Additional space will allow for all departments to be under one roof, and a new courtroom will add about 30 percent more space than the current location off Broadway Street, Scott said.
“I guess the best thing that I think is going to be an improvement to what we’ve been doing is that we’re going to be able to start having a better court system and going to have at least three days of court where we’ve only had one in the past,” Councilman Eddie Simpson said. “We do have now the room and the facilities to be able to bring the prisoners in and be able to keep them occupied and isolated and be able to go on with the courts without everybody sitting in there all of them together, all the prisoners in one area, the holding cells inside the courtroom.

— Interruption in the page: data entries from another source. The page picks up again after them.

Definition opt_create_bfi (xd xn : string) (lsb width : Z) : result Instruction :=
  rd_num ← get_reg_encoding xd;
  rn_num ← get_reg_encoding xn;
  let is_64bit := is_x_name xd in
  if negb (eqb is_64bit (is_x_name xn)) then Throw invalid_argument
  else
    let datasize := if is_64bit then 64 else 32 in
    if (lsb <? 0) || (datasize <=? lsb) then Throw invalid_argument
    else if (width <? 1) || (datasize <? width) then Throw invalid_argument
    else if datasize <? lsb + width then Throw invalid_argument
    else
      let n_val := if is_64bit then 1 else 0 in
      let immr_val := u32 (Z.rem (datasize - lsb) datasize) in
      let imms_val := u32 (width - 1) in
      let patcher := 0x33000000 in
      patcher ← (if is_64bit then patch patcher 1 31 1 else Ok patcher);
      patcher ← patch patcher n_val 22 1;
      patcher ← patch patcher immr_val 16 6;
      patcher ← patch patcher imms_val 10 6;
      patcher ← patch patcher rn_num 5 5;
      patcher ← patch patcher rd_num 0 5;
      let assembly_text :=
        ("BFI " ++ xd ++ ", " ++ xn ++ ", #" ++ to_string lsb ++ ", #"
           ++ to_string width)%string in
      let instr := set_opcode BFI (Instruction_new patcher assembly_text) in
      d ← get_reg_encoding xd;
      let instr := set_dest_reg d instr in
      s1 ← get_reg_encoding xn;
      let instr := set_src_reg1 s1 instr in
      Ok (set_uses_immediate true (set_immediate lsb instr)).

(** The shift codes of [opt_create_add_shifted_reg]. *)
Definition shift_code (shift_type : string) : result Z :=
  let upper_shift_type := upper shift_type in
  if String.eqb upper_shift_type "LSL" then Ok 0
  else if String.eqb upper_shift_type "LSR" then Ok 1
  else if String.eqb upper_shift_type "ASR" then Ok 2
  else Throw invalid_argument.

Definition opt_create_add_shifted_reg (rd rn rm shift_type : string) (shift_amount : Z)
    : result Instruction :=
  rd_num ← get_reg_encoding rd;
  rn_num ← get_reg_encoding rn;
  rm_num ← get_reg_encoding rm;
  let is_64bit := is_x_name rd in
  if negb (eqb is_64bit (is_x_name rn)) || negb (eqb is_64bit (is_x_name rm))
  then Throw invalid_argument
  else
    let max_shift := if is_64bit then 63 else 31 in
    if (shift_amount <? 0) || (max_shift <? shift_amount) then Throw invalid_argument
    else
      shift_code ← shift_code shift_type;
      let patcher := 0x0B000000 in
      patcher ← (if is_64bit then patch patcher 1 31 1 else Ok patcher);
      patcher ← patch patcher shift_code 22 2;
      patcher ← patch patcher rm_num 16 5;
      patcher ← patch patcher (u32 shift_amount) 10 6;
      patcher ← patch patcher rn_num 5 5;
      patcher ← patch patcher rd_num 0 5;
      let assembly_text :=
        ("ADD " ++ rd ++ ", " ++ rn ++ ", " ++ rm ++ ", " ++ upper shift_type ++ " #"
           ++ to_string shift_amount)%string in
      let instr := set_opcode ADD (Instruction_new patcher assembly_text) in
      d ← get_reg_encoding rd;
      let instr := set_dest_reg d instr in
      s1 ← get_reg_encoding rn;
      let instr := set_src_reg1 s1 instr in
      s2 ← get_reg_encoding rm;
      let instr := set_src_reg2 s2 instr in
      Ok (set_uses_immediate true (set_immediate shift_amount instr)).

Definition opt_create_csinv (rd rn rm cond : string) : result Instruction :=
  rd_num ← get_reg_encoding rd;
  rn_num ← get_reg_encoding rn;
  rm_num ← get_reg_encoding rm;
  let is_64bit := is_x_name rd in
  if (negb (eqb is_64bit (is_x_name rn)) || negb (eqb is_64bit (is_x_name rm)))
     && negb (String.eqb rn "wzr" || String.eqb rn "xzr" || String.eqb rm "wzr"
              || String.eqb rm "xzr")
  then Throw invalid_argument
  else
    cond_code ← get_condition_code cond;
    let patcher := 0x5A800000 in
    patcher ← (if is_64bit then patch patcher 1 31 1 else Ok patcher);
    patcher ← patch patcher rm_num 16 5;
    patcher ← patch patcher cond_code 12 4;
    patcher ← patch patcher rn_num 5 5;
    patcher ← patch patcher rd_num 0 5;
    let assembly_text :=
      ("CSINV " ++ rd ++ ", " ++ rn ++ ", " ++ rm ++ ", " ++ cond)%string in
    let instr := set_opcode OP_CSINV (Instruction_new patcher assembly_text) in
    d ← get_reg_encoding rd;
    let instr := set_dest_reg d instr in
    s1 ← get_reg_encoding rn;
    let instr := set_src_reg1 s1 instr in
    s2 ← get_reg_encoding rm;
    let instr := set_src_reg2 s2 instr in
    Ok instr.

Definition create_cset (Rd cond : string) : result Instruction :=
  cond_code ← get_condition_code cond;
  let inverted_cond_code := invert_condition_code cond_code in
  '(rd_num, rd_is_64) ← parse_register_zr Rd;
  let patcher := 0x1A800400 in
  patcher ← (if rd_is_64 : bool then patch patcher 1 31 1 else Ok patcher);
  patcher ← patch patcher rd_num 0 5;
  patcher ← patch patcher 31 5 5;
  patcher ← patch patcher 31 16 5;
  patcher ← patch patcher inverted_cond_code 12 4;
  let assembly_text := ("CSET " ++ Rd ++ ", " ++ upper cond)%string in
  let instr := set_opcode OP_CSET (Instruction_new patcher assembly_text) in
  d ← get_reg_encoding Rd;
  let instr := set_dest_reg d instr in
  Ok (set_cond (stringToConditionCode cond) instr).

“And we want to try to at some point to start trying all the drunk driving cases, maybe even some civil issues and stuff like that and help take some of the load off (the) county court system, and we’ll handle some of our own,” he added.
Simpson said that overall, the final tab for the city hall project could cost about $1.7 million, which is significantly lower than what city council considered for a new building at $6-$7 million.
“We’ve contemplated several times to construct a new building and when we found that this SunTrust building was going to become available we thought it was a win-win situation to do that and renovate it,” Simpson said. “We were successful in being able to do that and buy it for a rather good price, which was $700,000, and over the last two years we’ve been able to negotiate and get SunTrust out and get them in a new building, put them back on the tax roll, and a really nice facility they built.”
Hopes are to place an aquarium inside for residents sometime in the future, Simpson said.
“That’s my goal to try to push for that,” Simpson said. “I just think it’d be something really good to look at. I’m not talking huge, I’m just talking about maybe a 2 foot by 4 foot or 2 foot by 6 foot, something sitting on top of one of the counters.”
Officials say nothing has been decided on what will be done with the current location.
“I’d like to see someone interested in it take it because it’s got a vault in it. It’s got a downstairs,” Vice Mayor Jim Shields said. “It could be used for something, and the city may want to use it and hang on to it and use it for something else. They’ve looked into that also. I don’t know if maybe they decide — everybody decides just to hang on to it and use it for city purposes for some other department or something in the future.
“Right now we’re just trying to get this other one up and going and working and hopefully we can decide what we want to do with the older building, either keep it for a different department or something or release it or sell it,” he added.